Although animal contests for resources are often settled in favour of individuals with the greatest fighting abilities, other factors, such as those affecting the value that contestants place on the resource, can also influence contest resolution and aggressiveness. For example, competitors should fight more fiercely for access to larger than smaller food items. However, this also depends on contestants’ subjective value of the resource: individuals deprived of a given resource should value it more highly than individuals that recently had access to it. They should therefore be more aggressive and win contests more frequently. In some parasitoid species, adult females fight for hosts on which to lay eggs and feed.

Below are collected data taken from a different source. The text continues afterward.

(* ===== verification/LifecycleCallback.v ===== *)
(** * The lifecycle callback: data and shared steps (miner/lifecycle_callback.go)

    What the claim cycle (ClaimCycle) and the proof cycle (ProofCycle) share: the
    calls they make, grouping by window, waiting for a height, giving a group
    back to a later block, signing or sending again, and the entries handed to
    the inclusion reconciler. The chain, the trees, the coordinator, the
    transaction client and the rebroadcast store are calls of a program
    (Program): their answers are arbitrary here, and what the other components
    are proved to do is what narrows them.

    The delays a test can configure through the environment, metrics and logs
    are not modelled. Builds run on a pool; each touches its own session only,
    so they are run one after the other and their results arrive in any order
    ([CArrivals]). *)

From stdpp Require Import sorting.
From S2P Require Import Prelude Program SessionState StoreSpec SessionLifecycle GoFloat RebroadcastStore TxClient InclusionReconciler ClaimPages.
From Stdlib Require Import Ascii String.

Local Open Scope string_scope.
Local Open Scope Z_scope.

(** ** Messages *)

Record SessionHeader := mkHeader {
  sh_SessionId : string;
  sh_ApplicationAddress : string;
  sh_ServiceId : string;
  sh_SessionStartBlockHeight : Z;
  sh_SessionEndBlockHeight : Z
}.

(** A claim to create, which is also what the reward is computed on. *)
Record MsgCreateClaim := mkClaim { mc_SupplierOperatorAddress : string; mc_SessionHeader : SessionHeader; mc_RootHash : string }.
Record MsgSubmitProof := mkProof { mp_SupplierOperatorAddress : string; mp_SessionHeader : SessionHeader; mp_Proof : string }.

Definition headerOf (snapshot : SessionSnapshot) : SessionHeader :=
  mkHeader (SessionID snapshot) (ApplicationAddress snapshot) (ServiceID snapshot) (SessionStartHeight snapshot) (SessionEndHeight snapshot).

(** ** Configuration *)

Record LifecycleCallbackConfig := mkLcConfig {
  ClaimRetryAttempts : Z;
  ProofRetryAttempts : Z;
  BlockTimeSeconds : Z;
  DisablePreProofClaimVerification : bool
}.

(** The attempts NewLifecycleCallback defaults. *)
Definition callbackConfig (c : LifecycleCallbackConfig) : LifecycleCallbackConfig :=
  let pick a := if a <=? 0 then 3 else a in
  mkLcConfig (pick (ClaimRetryAttempts c)) (pick (ProofRetryAttempts c)) (BlockTimeSeconds c) (DisablePreProofClaimVerification c).

(** Which of the optional parts are set. *)
Record Wiring := mkWiring {
  hasCoordinator : bool;
  hasRebroadcastStore : bool;
  hasSubmissionTracker : bool;
  hasDeduplicator : bool;
  hasServiceClient : bool;
  hasSessionClient : bool;
  hasProofChecker : bool;
  hasDifficultyClient : bool;
  hasProofQueryClient : bool;
  hasRootProvider : bool;
  hasProofShape : bool;
  hasCompactor : bool
}.

(** ** Calls *)

(** An error with the text Error() gives it. *)
Record SubmitErr := mkSubmitErr { se_err : TxError; se_text : string }.

(** What the select of waitForHeight received before its context ended. *)
Inductive WaitEvent := WBlock (height : Z) | WSubClosed | WTick (height : Z).

(** GetClaim: a claim, with its status when the type tells it; no claim, from a
    node at this height; or no answer. *)
Inductive ClaimReply := ClaimIs (status : option ClaimProofStatus) | ClaimAbsent (answeredHeight : Z) | ClaimNoAnswer.

(** GetTreeRoot fails for good, or for now. *)
Inductive RootErr := RootLost | RootBusy.

Record ProofParams := mkProofParams { pp_Threshold : Z; pp_Probability : float64 }.

(** What the submission tracker is told. *)
Record ClaimTrack := mkClaimTrack {
  ct_snapshot : SessionSnapshot;
  ct_rootHash : string;
  ct_txHash : string;
  ct_success : bool;
  ct_errText : string;
  ct_earliest : Z;
  ct_current : Z
}.
Record ProofTrack := mkProofTrack {
  pt_snapshot : SessionSnapshot;
  pt_proof : string;
  pt_txHash : string;
  pt_success : bool;
  pt_errText : string;
  pt_earliest : Z;
  pt_current : Z;
  pt_seed : string
}.

(** The money the callback books itself (miner/metrics.go). *)
Inductive ProofBook :=
| PkProbabilisticProved (snap : SessionSnapshot)
| PkProved (snap : SessionSnapshot)
| PkTxError (snap : SessionSnapshot) (resolvable : bool)
| PkWindowClosed (snap : SessionSnapshot)
| PkClaimWindowClosed (snap : SessionSnapshot).

Inductive Call :=
(* the chain *)
| CParams (height : Z)
| CHeight
| CWait (timeout : option Z)
| CBlock (height : Z)
| CFee
| CCupr (serviceID : string) (height : Z)
| CSession (app serviceID : string) (startHeight : Z)
| CDifficulty (serviceID : string) (height : Z)
| CProofParams
| CGetClaim (supplier sessionID : string)
| CUpgrade
(* the trees *)
| CFlush (sessionID : string)
| CProve (weighted : bool) (sessionID seed : string)
| CTreeRoot (sessionID : string)
| CDeleteTree (sessionID : string)
| CCompact (sessionID : string)
| CCleanupDedup (sessionID : string)
(* the transaction client *)
| CBlockTime
| CResend (ph : RebroadcastPhase) (p : SignedTxPayload)
| CCreateClaims (timeoutHeight budget : Z) (regime : string) (msgs : list MsgCreateClaim)
| CSubmitProofs (timeoutHeight budget : Z) (regime : string) (msgs : list MsgSubmitProof)
(* the coordinator; the answer says whether it returned no error *)
| COnSessionClaimed (sessionID rootHash txHash : string)
| COnClaimTxError (sessionID verdict : string)
| COnClaimDeferred (sessionID : string)
| COnClaimSkipped (sessionID : string)
| CClaimWindowClosed (snapshot : SessionSnapshot) (close : Z)
| COnProofSubmitted (sessionID txHash : string)
| COnSessionProved (sessionID : string)
| COnProofTxError (sessionID : string)
| COnProofDeferred (sessionID : string)
| COnClaimMissing (sessionID : string)
| COnProbabilisticProved (sessionID : string)
| COnProofWindowClosed (snapshot : SessionSnapshot)
(* the rebroadcast store *)
| CPut (ph : RebroadcastPhase) (snapshot : SessionSnapshot) (entry : rebroadcastEntry)
(* the snapshot the manager shares *)
| CSetState (sessionID : string) (st : SessionState)
| CSetRoot (sessionID rootHash : string)
(* the shape of proofs, shared by the suppliers; notAppliedAt is only raised *)
| CShapeWeighted
| CShapeNotAppliedAt
| CShapeSetNotApplied (height : Z)
| CShapeSetWeighted
(* books and tracker *)
| CBook (b : ProofBook)
| CTrackClaim (t : ClaimTrack)
| CTrackProof (t : ProofTrack)
(* the pool's results and the pause between attempts, [true] when the context ended *)
| CArrivals
| CPause.

Section Calls.
Context {Params : Type} {Difficulty : Type}.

Using the parasitoid Eupelmus vuilleti, we investigated the effect on contest outcome of two factors affecting females’ subjective host value: the quality of the habitat previously encountered by females (either rich or poor in hosts) and females’ physiological state (i.e. the number of ready-to-lay eggs in their ovaries). Subjective host value should increase with both host scarcity and egg load. We first described the agonistic behaviours displayed by E. vuilleti females during contests and then verified that difference in habitat quality was perceived by females (they modified their host exploitation behaviours accordingly) but did not affect their egg load, so that the effects of both factors could be separated. Both habitat quality experience and egg load affected contest outcomes, with egg load asymmetry being the main factor in this species. Our results support game theoretical predictions.